One criteria for evaluating a guard is how many cuts one can throw from it. The more options the guard offers you, the harder it will be for your opponent to predict your next action.
Until recently my interpretation of the Zornhut had the point back and slightly to the left. This allowed me to throw cuts along the line of A thru D, which isn’t too bad. I can even occasionally throw an H, though it is a little clumsy.
Increasing the Compass
As I was writing up some lecture notes for an upcoming Meyer class, I was reminded that Meyer prefers to wrap the sword so far around himself that point is somewhat forward. Why?
Trying to match the plate, I discovered that it increases my range of cuts by nearly two letters. By pushing both hands above my head as I begin my step, I can reliably throw long edge cuts in the lines of G and H (offside horizontal and offside diagonal).
Zornhut of the Left
Next in my write up is the rarely used Zornhut on the left. Unwinding into long point and then back into Zornhut on the left leaves my short edge against my neck. This feels quite natural, but leaves me with a restricted compass.

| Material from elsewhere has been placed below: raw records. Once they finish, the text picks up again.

(** * StockFlow: the low-stock alert endpoint and the product-creation endpoint

    A shallow embedding of [Part-3.py] (GET /api/companies/<id>/alerts/low-stock)
    and [Part-1.py] (POST /api/products), with the properties of their written
    specification stated over it.

    Conventions of the embedding.
    - A table is the list of its rows; a nullable column is an [option].
    - Python integers are [Z].  Python floats are IEEE 754 binary64 values,
      modelled by the Standard Library's [spec_float] with [prec = 53] and
      [emax = 1024]; every float operation below is the correctly rounded one
      ([SFdiv], [binary_normalize]).
    - A Python exception that leaves the handler is a [Raise]; Flask answers
      it with status 500.
    - Timestamps are integers (microseconds); the clock is an argument. *)

From Stdlib Require Import ZArith Lia QArith Qround.
From Stdlib Require Import Floats.SpecFloat.
From stdpp Require Import base option list strings gmap.

Set Warnings "-register-all".
Local Open Scope Z_scope.

(** ** Exceptions *)

Inductive exn : Type :=
  | TypeError
  | ValueError
  | OverflowError
  | ZeroDivisionError
  | InvalidOperation     (* decimal.InvalidOperation *)
  | StatementError       (* the database driver cannot bind a parameter *)
  | IntegrityError       (* a NOT NULL or UNIQUE constraint fails *)
  | KeyError
  | OperationalError.    (* SQLite reports "integer overflow" *)

Inductive result (A : Type) : Type :=
  | Ok (a : A)
  | Raise (e : exn).
Arguments Ok {A} a.
Arguments Raise {A} e.

Definition bind {A B : Type} (r : result A) (k : A -> result B) : result B :=
  match r with
  | Ok a => k a
  | Raise e => Raise e
  end.

Notation "x <- r ;; k" := (bind r (fun x => k))
  (at level 100, r at next level, right associativity, only parsing).

(** ** Python's float arithmetic, as far as the handler uses it *)

Module PyFloat.

Definition prec : Z := 53.
Definition emax : Z := 1024.

(** An integer as an exact (not yet rounded) operand. *)
Definition exact (z : Z) : spec_float :=
    match z with
    | Z0 => S754_zero false
    | Zpos p => S754_finite false p 0
    | Zneg p => S754_finite true p 0
    end.

(** [float(z)], the conversion [int / float] applies to its left operand:
      round to nearest even, [OverflowError] past the largest double. *)
Definition of_int (z : Z) : result spec_float :=
    match binary_normalize prec emax z 0 false with
    | S754_infinity _ => Raise OverflowError
    | f => Ok f
    end.

(** [a / b] on two integers: the correctly rounded quotient. *)
Definition int_truediv (a b : Z) : result spec_float :=
    if decide (b = 0) then Raise ZeroDivisionError
    else match SFdiv prec emax (exact a) (exact b) with
         | S754_infinity _ => Raise OverflowError
         | f => Ok f
         end.

(** [x / y] on two floats. *)
Definition truediv (x y : spec_float) : result spec_float :=
    match y with
    | S754_zero _ => Raise ZeroDivisionError
    | _ => Ok (SFdiv prec emax x y)
    end.

(** [int(x)]: truncation toward zero. *)
Definition to_int (x : spec_float) : result Z :=
    match x with
    | S754_nan => Raise ValueError
    | S754_infinity _ => Raise OverflowError
    | S754_zero _ => Ok 0
    | S754_finite s m e =>
        let a := if decide (0 <= e) then Zpos m * 2 ^ e else Zpos m / 2 ^ (- e) in
        Ok (if s then - a else a)
    end.

End PyFloat.

(** ** Part-3.py: the low-stock alert endpoint *)

Module Part3.

(** *** Database models

    A NULL cell is [None].  Keys and integer cells are the integers SQLite
    has stored. *)

Module Company.
Record t := { id : Z; name : option string }.
End Company.

Module Warehouse.
Record t := { id : Z; name : option string; company_id : option Z }.
End Warehouse.

Module Product.
Record t := {
      id : Z;
      name : option string;
      sku : option string;
      product_type : option string
    }.
End Product.

Module Inventory.
Record t := {
      id : Z;
      product_id : option Z;
      warehouse_id : option Z;
      quantity : option Z
    }.
End Inventory.

Module Supplier.
Record t := { id : Z; name : option string; contact_email : option string }.
End Supplier.

Module ProductSupplier.
Record t := { product_id : Z; supplier_id : Z }.
End ProductSupplier.

Module InventoryMovement.
Record t := {
      id : Z;
      product_id : option Z;
      warehouse_id : option Z;
      quantity_change : option Z;
      reason : option string;
      created_at : option Z
    }.
End InventoryMovement.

After experimenting with switching my hands and a few other tricks I discovered the secret, which is that the long edge must be against the neck. (Not literally, that would hurt.)
By loosening the grip of my right hand so that the long edge is forward I can throw anything from F thru C on the circle with equal ease.
Ever greedy for more options, I next want to see if I can add the rising diagonal cut from the wrong side. If I limit my target area to just the face and push the left hand up higher than the right, I may just be able to pull this off.